Mr Cawley told the court that Mr Lillis and his daughter had stayed with them while the gardai conducted their forensic investigation of the house on the Windgate Road in Howth where Celine Cawley had been killed.
He said that on December 18th, three days after the tragedy he had a conversation with his brother-in-law about a story that had appeared in the Evening Herald. The story had concerned the discovery of a bloody brick at the crime scene and the announcement that this brick had been the murder weapon.
Mr Cawley said Mr Lillis had seemed surprised by the story. He had thought it odd, “because everyone knows that the brick was found for didn’t I hold the brick in my own hand.”
This afternoon’s evidence largely came from the members of the extended Cawley family. Christopher Cawley’s house had become the gathering place for family and friends in the hours after the news of Celine’s death had been broken. Paula Linsky, Christopher Cawley’s sister-in-law, told the court that she had been leaving the house to collect her children from school just as Mr Lillis arrived there after speaking to gardai.

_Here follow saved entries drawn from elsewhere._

(** * VisiData: sheet viewport, colorizers, cell wrapping, command log and
      JSON loader

    A shallow embedding of [visidata/_sheet.py], [visidata/cmdlog.py] and
    [visidata/loaders/json.py].  Python objects that are mutated in place and
    shared between several lists (the [Column] objects of a sheet) live in an
    explicit heap and are named by references; functions that may raise
    return a [result]; [while True] loops carry fuel and are shown to need
    only a bounded amount of it.

    Part I holds the definitions, Part II the theorems. *)

From Stdlib Require Import ZArith Ascii String.
From stdpp Require Import base option gmap strings list fin_maps sorting pretty.

Local Open Scope Z_scope.

(* ===================================================================== *)
(** * Part I: definitions *)
(* ===================================================================== *)

(** ** Python values, exceptions and built-ins *)

Module Py.

(** The exceptions the modelled code can raise. *)
Inductive Exn : Type :=
  | ValueError            (* min()/max() of an empty sequence, int() of a non-number *)
  | NameError (name : string)   (* an unbound name is evaluated *)
  | KeyError              (* a missing dict key *)
  | ExpectedException (msg : string).  (* raised by visidata's error() *)

Inductive result (A : Type) : Type :=
  | Ok (a : A)
  | Raise (e : Exn).
Arguments Ok {A} a.
Arguments Raise {A} e.

Definition bind {A B} (m : result A) (k : A -> result B) : result B :=
    match m with
    | Ok a => k a
    | Raise e => Raise e
    end.

Definition len {A} (l : list A) : Z := Z.of_nat (length l).

(** Python's index normalisation for slices and [list.insert]: a negative
      index counts from the end, and the result is clamped to [0, len]. *)
Definition clamp_index (n i : Z) : Z :=
    if i <? 0 then Z.max (i + n) 0 else Z.min i n.

(** [l[start:stop]] *)
Definition slice {A} (l : list A) (start stop : Z) : list A :=
    let a := clamp_index (len l) start in
    let b := clamp_index (len l) stop in
    take (Z.to_nat (b - a)) (drop (Z.to_nat a) l).

(** [l.insert(index, x)] *)
Definition list_insert {A} (l : list A) (index : Z) (x : A) : list A :=
    let k := Z.to_nat (clamp_index (len l) index) in
    take k l ++ x :: drop k l.

(** [min(seq)] and [max(seq)]: [ValueError] on an empty sequence. *)
Definition min (l : list Z) : result Z :=
    match l with
    | [] => Raise ValueError
    | x :: r => Ok (foldr Z.min x r)
    end.

Definition max (l : list Z) : result Z :=
    match l with
    | [] => Raise ValueError
    | x :: r => Ok (foldr Z.max x r)
    end.

(** [s.count('\n')], for [len(s.split('\n')) = s.count('\n') + 1]. *)
Fixpoint count_newlines (s : string) : Z :=
    match s with
    | EmptyString => 0
    | String c r =>
        (if Ascii.eqb c "010"%char then 1 else 0) + count_newlines r
    end.

(** Truthiness of a string: non-empty. *)
Definition truthy_str (s : string) : bool :=
    match s with EmptyString => false | _ => true end.

End Py.

(** [x ← m; k] on [result] runs [k] unless [m] raised. *)
#[export] Instance result_bind : MBind Py.result := fun A B k m => Py.bind m k.
#[export] Instance result_ret : MRet Py.result := fun A a => Py.Ok a.

(** ** Columns and sheets *)

Module Sheets.
Import Py.

(** A reference to a [Column] object: its identity. *)
Definition ref := nat.

(** The attributes of a [Column] that the sheet code reads or writes.
      [width = None] is "not computed yet"; [sheet] is the back reference
      set by [recalc] and [addColumn], the identity of the owning sheet. *)
Record Column : Type := mkColumn {
    name : string;
    type : string;
    width : option Z;
    hidden : bool;
    keycol : bool;
    sheet : option nat
  }.

Definition set_width (w : option Z) (c : Column) : Column :=
    mkColumn (name c) (type c) w (hidden c) (keycol c) (sheet c).
Definition set_keycol (k : bool) (c : Column) : Column :=
    mkColumn (name c) (type c) (width c) (hidden c) k (sheet c).
Definition set_sheet (s : option nat) (c : Column) : Column :=
    mkColumn (name c) (type c) (width c) (hidden c) (keycol c) s.

#[export] Instance Column_inhabited : Inhabited Column :=
    populate (mkColumn "" "" None false false None).

(** The column objects, by identity. *)
Abbreviation Heap := (gmap ref Column).

(** A new object in the heap: its reference is one not in use. *)
Definition alloc (h : Heap) (c : Column) : ref * Heap :=
    let r := fresh (dom h) in (r, <[r := c]> h).

(** The options the layout reads. *)
Record Options : Type := mkOptions {
    disp_more_left : string;
    disp_more_right : string;
    disp_column_sep : string;
    default_width : Z
  }.

(** Two heaps whose columns carry the same flags: the sheet has the same
    key columns and the same visible columns in both. *)
Definition same_flags (h h' : Heap) : Prop :=
  ∀ c, keycol (h' !!! c) = keycol (h !!! c) ∧ hidden (h' !!! c) = hidden (h !!! c).

Section WithRow.
Context {Row : Type}.

(** The attributes of a [Sheet].  [sid] is the identity of the object;
        [windowWidth] and [windowHeight] are what [BaseSheet] reads from the
        screen. *)
Record Sheet : Type := mkSheet {
      sid : nat;
      sheetname : string;
      rows : list Row;
      columns : list ref;
      cursorRowIndex : Z;
      cursorVisibleColIndex : Z;
      topRowIndex : Z;
      leftVisibleColIndex : Z;
      rightVisibleColIndex : Z;
      rowLayout : gmap Z (Z * Z);
      visibleColLayout : gmap Z (Z * Z);
      windowWidth : Z;
      windowHeight : Z
    }.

She told the court that she had heard an outpouring of grief as she left the house that day as Mr Lillis’s daughter greeted her father. “I just heard very upset people.”
The death had caused shockwaves through this extremely middle class world. A neighbour, Pauline Fraser, told the court that she heard two screams on the morning of the 15th at around 9.30. The sound was so unusual at that hour of the day that it stuck in her memory.
She told the court that she had slept late after spending most of the previous night at the hospital but had been woken by a shriek. Then thirty seconds later came another scream. She had thought it was teenagers outside the local newsagents or possibly a neighbour’s children and only reconsidered when her husband called to tell her that the tranquillity of their leafy road had been irreparably broken. The scream had been high pitched, definitely a woman.
The court also heard forensic evidence that Ms Cawley’s DNA had been found on the heavily bloodstained clothes found in a suitcase in the attic at Rowan Hill. Dr Hillary Clarke told the court that she would have expected the clothes Mr Lillis had handed over to gardai to have been far more heavily bloodstained if he had been carrying out CPR on his wife.
She said that both the top Mr Lillis had handed over and the t-shirt he wore underneath had Ms Cawley’s blood on the inside. The most likely explanation for a stain inside one of the sleeve’s of the jumper was that the arm that had been put in it had been wet with blood.
She said that runner boots found in Mr Lillis’s bedroom had both airborne and contact blood stains and had almost certainly been nearby when Celine Cawley’s blood had been spilt.
She said that lighter blood stains on a pair of heavily bloodstained jeans found in the suitcase had probably come from someone cleaning up blood, as had similar stains on a pair of white socks found in the same place although she agreed with defence counsel Brendan Grehan that these stains could have been made by the wet blood that had pooled inside one of the rubber gloves found in the suitcase.
A Breitling watch found on the bedside table in Mr Lillis’s room had, she said been wiped clean of Ms Cawley’s blood, although some remained in the crevice around the watch space and the links of the strap yielded both blood and tissue both of which were a match for Ms Cawley’s DNA.